4. Exclusion of evidence relating to loss of physical security and added expense of security was likewise not erroneous. Although Southwire attempts on appeal to relate the security issue to market value and consequential damages, the testimony which Southwire complains was limited by the trial court went only to security while the highway bypass was under construction.

"Damages caused by mere temporary inconvenience due to the construction of the project for which the property was taken is not a proper element for consideration in determining just and adequate compensation for condemned realty. [Cits.]" Dept. of Transp. v. Dent, 142 Ga. App. 94 (1) (235 SE2d 610) (1977). If compensable damage to the property is occasioned by the construction process, the remedy is a separate suit for damages. MARTA v. Datry, 235 Ga. 568, 580 (III) (220 SE2d 905) (1975).

"Furthermore, in the absence of a showing of a special or unique value to the owner, mere business losses caused by a partial taking of the land on which the business is located are not a separate element for compensation. Evidence of such losses may be submitted to the jury only to help establish the market value of the property taken. [Cits.]" Dept. of Transp. v. Dent, 142 Ga. App. 94 (3), supra. Southwire's bare assertion that the remaining refinery property is unique falls far short of the requirements that a condemnee offer proof that the condemned property has such a unique relationship to the remainder that the value could not be passed on to a third party, nor would it be reflected in market value. City of Gainesville v. Chambers, 118 Ga. App. 25, 27 (2) (162 SE2d 460) (1968).

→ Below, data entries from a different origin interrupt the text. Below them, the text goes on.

#[export] Instance lossy_lawful : Lawful lossy.
Proof.
  constructor.
  - intros k d p d' E. cbn [malloc lossy memory] in *. destruct (alive d); [|done]. injection E as <- <-. split.
    + apply not_elem_of_dom, is_fresh.
    + eexists. split; [|reflexivity]. rewrite length_replicate, Z.mul_comm, Z.div_mul by done. lia.
  - intros p l l0 d d' E _ _. cbn in *. destruct (alive d); [|done]. by injection E as <-.
  - intros p l l0 d d' E H. cbn in *. destruct (alive d); [|done]. rewrite H in E. by injection E as <- <-.
  - intros k d d' E. injection E as E <-. by apply lossy_ran.
  - intros k d d' E. injection E as E <-. by apply lossy_ran.
  - done.
  - intros s g x k d d1 d2 d3 d4 d5 E1 E2 E3 E4 E5. injection E1 as _ <-. injection E2 as <- <-. injection E3 as <- <-.
    injection E4 as _ <-. injection E5 as E5 <-. exact (lossy_ran k (mkLossy _ _ _ _ _) E5).
Qed.

(** *** The run on it *)
Definition lines (t : string) (l : list string) : string := fold_left (fun t l => t +:+ l +:+ newline) l t.

Section lost.
Variables (clock : nat -> Z) (n : nat).
Hypothesis n_small : Z.of_nat n <= 2 ^ 20.
Abbreviation up t m sp c := (mkProcess t (mkLossy m sp true true c)).

Lemma lossy_run_computed dout da db m sp c : computed n dout da db m ->
  lossy_run (kernel n dout da db) (mkLossy m sp true true c) = mkLossy m sp true true c.
Proof.
  intros [(po & -> & Ho & Hoa & Hob) (pa & -> & Ha) (pb & -> & Hb)]. unfold lossy_run. cbn [alive buffers].
  unfold kernel. rewrite (saxpy_runs n po pa pb (expected n) (init_a n) (init_b n));
    [|lia|done|done|done|by split; intros ->|by rewrite expected_length, init_a_length, init_b_length|done].
  fold (expected n). by rewrite insert_id.
Qed.
(* ===== verification/Cli.v ===== *)
(** * tools/warmth_cli.cpp: the command line

    [main] of the tool, as a program over a console (what was printed, and the
    disk) that ends with an exit code, blocks for ever, is aborted or runs into
    undefined behaviour.  The arguments do not include the program name.
    Sockets and clocks are part of the environment, and so is whether the tool
    runs on Windows, where it has two more commands ([Multiprocess]). *)

From Stdlib Require Import ZArith Lia Ascii String.
From stdpp Require Import base list numbers strings gmap fin_maps sorting.
From S2P Require Import Prelude Float64 Number Json Identity State Object Decay Codec Protocol Wire Messages Worker.
From S2P Require Import Budget Cost Policy Scheduler Explanation Persistence Fabric Storage Console Multiprocess.
Local Open Scope Z_scope.
Local Open Scope warmth_scope.

Local Open Scope cli_scope.

(** The other side of a connection: the bytes it sends, and whether it closes
    the connection after them or stays silent. *)
Record Peer := mkPeer { arrives : bytes; closes : bool }.

(** The environment. *)
Record Env := mkEnv {
  now : nat -> Z;                           (* readings of [now_ms()] *)
  worker_clock : nat -> nat -> nat -> Z;    (* those of a worker: per frame, command and reading *)
  elapsed : nat -> double;                  (* measured durations *)
  dial : string -> Z -> option Peer;        (* [net::connect] *)
  bind : Z -> option Z;                     (* [Coordinator::start]: the port *)
  windows : option Windows                  (* [_WIN32] *) }.

(** ** The sample fabric *)
Definition cli_config : Config :=
  mkConfig (derive "demo-workload") (derive "node-0") "cuda:0" "cuda" (defaults (Gen 1)) (Z.shiftl 1 30).

Definition sample_dims : WarmthDimensions :=
  dims_set LocalDependencyReadiness D_VALID (dims_set TokenizerReadiness D_VALID
    (dims_set ArtifactValidation D_VALID (dims_set ArtifactAvailability D_VALID
      (dims_set ModelResidency D_PARTIAL dims_default)))).

Definition build_sample_fabric : WarmthFabric :=
  let wm := Some (derive "demo-model") in
  let art := Some (derive "demo-artifact") in
  let repl := Some (derive "replica-0") in
  let eng := Some (derive "engine-0") in
  let f := fabric_new cli_config in
  let '(idw, f) := register_object MODEL_WEIGHTS "model.weights" wm art repl eng f in
  let '(ida, f) := register_object ADAPTERS "model.adapters" wm art repl eng f in
  let '(idk, f) := register_object KERNEL_ARTIFACTS "kernels" wm art repl eng f in
  let '(idg, f) := register_object EXECUTION_GRAPHS "graphs" wm art repl eng f in
  let '(ide, f) := register_object ENGINE_RUNTIME_PROCESS "engine" wm art repl eng f in
  let f := (fab_set_dimensions idw sample_dims f).2 in
  let f := (fab_set_dimension ida AdapterResidency D_COLD f).2 in
  let f := (fab_set_dimension idk KernelReadiness D_COLD f).2 in
  let f := (fab_set_dimension idg GraphReadiness D_COLD f).2 in
  (fab_set_dimension ide EngineReadiness D_COLD f).2.

#[local] Opaque build_sample_fabric.

(** ** Commands *)
Fixpoint print_lines (l : list string) : cli unit :=
  match l with [] => cli_ret tt | s :: l => _ <- print (s +:+ newline) ;; print_lines l end.

Definition cmd_help : cli unit :=
  print_lines
    ["warmth_cli - Warmth Fabric command line";
     "Usage: warmth_cli <command> [options]";
     "Commands:";
     "  list                         list warmth objects";
     "  inspect <id>                 inspect a warmth object";
     "  readiness                    show workload readiness";
     "  warm <id>                    warm an object";
     "  invalidate <id>              invalidate an object";
     "  demote <id>                  demote an object";
     "  evict <id>                   evict an object";
     "  explain <id>                 explain readiness for an object";
     "  plan                         explain the warming plan";
     "  budgets                      show budgets and usage";
     "  snapshot <path>              print/encode a snapshot";
     "  save <path>                  persist a snapshot to a file";
     "  recover <path>               recover a snapshot from a file";
     "  synthetic                    run the synthetic cold->warm demo";
     "  multiprocess                 run the atomic multiprocess restart proof";
     "  cuda                         run the CUDA cold/warm proof";
     "  benchmark                    run the microbenchmarks";
     "  --coordinator [--port N]     run as a coordinator process";
     "  --worker (options)           run as a worker process";
     "Options: --json                emit JSON where applicable"].

(** A document, on a line of its own. *)
Definition print_json (v : Value) : cli unit := text <- deref (dump 2 v) ;; print (c_str text +:+ newline).

(** The explanation that [print_objects] fills in itself. *)
Definition listed (o : WarmthObject) : ReadinessExplanation :=
  mkReadiness (id_ o) (category_ o) (state_ o) (object_composite_level o)
    (map (fun i => mkDimReadiness i (dimension o i)) enum_all) (estimate o (Z.shiftl 1 30)) (execution_ready o)
    "" "" (Gen 0) "" "" [] "" "" "" "" "" "" dzero dzero.

Definition object_line (o : WarmthObject) : string :=
  to_string (id_ o) +:+ "  " +:+ pad_right 18 (category_name (category_ o)) +:+ " " +:+ pad_right 8 (state_name (state_ o)) +:+
  " composite=" +:+ pad_right 10 (composite_name (object_composite_level o)) +:+ " ready=" +:+ yes_no (execution_ready o) +:+
  "  ttf=" +:+ g6 (expected_ttfu_ms (estimate o (Z.shiftl 1 30))) +:+ "ms".

Definition print_objects (f : WarmthFabric) (json : bool) : cli unit :=
  objs <- call_locked Fabric.objects f ;;
  if json then print_json (Array (map (fun o => readiness_to_json (listed o)) objs))
  else print_lines (map object_line objs).

Definition run_list (json : bool) : cli Z := _ <- print_objects build_sample_fabric json ;; cli_ret 0.

(** The explanation of an object; for an unknown id the enumerations of the
    default-constructed explanation are indeterminate, and printing reads them. *)
Definition run_explain_as (id : Id128) (json : bool) : cli Z :=
  e <- deref (explain id build_sample_fabric) ;;
  _ <- (if json then print_json (readiness_to_json e) else print (c_str (readiness_to_text e))) ;;
  cli_ret 0.
Definition run_inspect (a : list string) (json : bool) : cli Z :=
  match from_string (getarg a "inspect" "") with
  | None => die "invalid id"
  | Some id => run_explain_as id json
  end.
Definition run_explain (a : list string) (json : bool) : cli Z :=
  match from_string (getarg a "explain" "") with
  | None => cli_ret 1
  | Some id => run_explain_as id json
  end.

Definition run_readiness (json : bool) : cli Z :=
  objs <- call_locked Fabric.objects build_sample_fabric ;;
  let ready := Z.of_nat (length (List.filter execution_ready objs)) in
  let total := Z.of_nat (length objs) in
  _ <- (if json then
          print_json (object_of [("workload", Str "demo-workload"); ("total_objects", int_value total);
                                 ("execution_ready", int_value ready)])
        else print ("workload=demo-workload objects=" +:+ dec_string total +:+ " ready=" +:+ dec_string ready +:+ newline)) ;;
  cli_ret 0.

(** [*measured_ms] and [*measured_bytes], which start at 0, after [warm]. *)
Definition measured_by (ok : bool) (action : WarmthAction) (f : WarmthFabric) : double * Z :=
  if ok then ((warm_run action f).1.2, (warm_run action f).2) else (dzero, 0).
Definition measured_text (m : double * Z) : string := g6 m.1 +:+ " ms, " +:+ dec_string m.2 +:+ " bytes".

(** [const auto o = f.get(id); if (o) printf(...)]. *)
Definition print_object (id : Id128) (f : WarmthFabric) (text : WarmthObject -> string) : cli Z :=
  match get id f with
  | Some o => _ <- print (to_string id +:+ " -> " +:+ text o +:+ newline) ;; cli_ret 0
  | None => cli_ret 0
  end.
Definition reason_c_str (o : WarmthObject) : string := c_str (default "" (invalidation_reason_ o)).
Definition set_variables (vars : gmap string string) (self : t) : t :=
  mk (descr self) (exclusive_access self) (valid_systems self)
     (valid_prog_environs self) (modules self) (num_tasks self)
     (num_tasks_per_node self) (stream_cpus_per_task self) vars
     (stream_bw_reference self) (tags self) (maintainers self)
     (num_cpus_per_task self) (reference self).

(** [str(x)] for an attribute that holds an integer or [None]. *)
Definition str_of_int (x : option Z) : string :=
  match x with
  | Some n => pretty n
  | None => "None"
  end.

(** The assignments of [__init__], applied to the instance as the base
    class left it. *)
Definition __init__ (base : t) : t :=
  mk "STREAM Benchmark" true ["*"] ["PrgEnv-intel"]
     ["STREAM/5.10-intel-2018b"] 1 1
     (<["delcatty:delcatty" := 16%Z]>
        (<["phanpy:phanpy" := 24%Z]>
           (<["golett:golett" := 24%Z]>
              (<["swalot:swalot" := 20%Z]>
                 (<["victini:victini" := 36%Z]>
                    (<["skitty:skitty" := 36%Z]> ∅))))))
     (<["OMP_PLACES" := "threads"]> (<["OMP_PROC_BIND" := "spread"]> ∅))
     (<["PrgEnv-intel" :=
          <["skitty:skitty" :=
              <["triad" := (mkDecimal 502230 1, Some (mkDecimal (-15) 2),
                            None)]> ∅]>
            (<["victini:victini" :=
                 <["triad" := (mkDecimal 566430 1, Some (mkDecimal (-25) 2),
                               None)]> ∅]> ∅)]> ∅)
     {[ "production"; "maintenance_check" ]} ["ag"]
     (num_cpus_per_task base) (reference base).

(** The statements of [setup(partition, environ)] that precede the call
    to the base class; [fullname] is [partition.fullname].  A failed
    lookup raises after the assignments before it took effect. *)
Definition setup (self : t) (fullname : string) (environ : Environment.t)
  : (KeyError + unit) * t :=
  match stream_cpus_per_task self !! fullname with
  | None => (inl (mkKeyError fullname), self)
  | Some n =>
      let self := set_num_cpus_per_task (Some n) self in
      let envname := Environment.name environ in
      match stream_bw_reference self !! envname with
      | None => (inl (mkKeyError envname), self)
      | Some r =>
          let self := set_reference (Some r) self in
          let self :=
            set_variables
              (<["OMP_NUM_THREADS" := str_of_int (num_cpus_per_task self)]>
                 (variables self))
              self in
          (inr (), self)
      end
  end.

End StreamTest.

(** ** A reference modules system *)

Module simple_modules.

(** Modelled from the spec: a concrete module backend, standing in for
    [reframe.core.modules], which is outside the sources.  Its state is a
    table of conflicting pairs and the ordered list of loaded modules.
    Loading a module that is loaded already does nothing; a forced load
    first unloads the loaded modules that conflict with the new one and
    returns their names; a load without force unloads nothing. *)
Record t := mk {
  conflicts : list (string * string);
  loaded : list string;
}.

Definition conflict (s : t) (a b : string) : bool :=
  bool_decide ((a, b) ∈ conflicts s ∨ (b, a) ∈ conflicts s).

5. The remaining enumerations deal with the trial court's refusal to give certain requests to charge involving Southwire's right to recover as a separate item of damage *611 expenses which it alleged it would incur as a result of the condemnation. For the reasons previously discussed herein, these charges were not adjusted to the evidence and were incorrect statements of the law. We find no grounds for reversal for any reason assigned.

Judgment affirmed. Quillian, P. J., and McMurray, J., concur.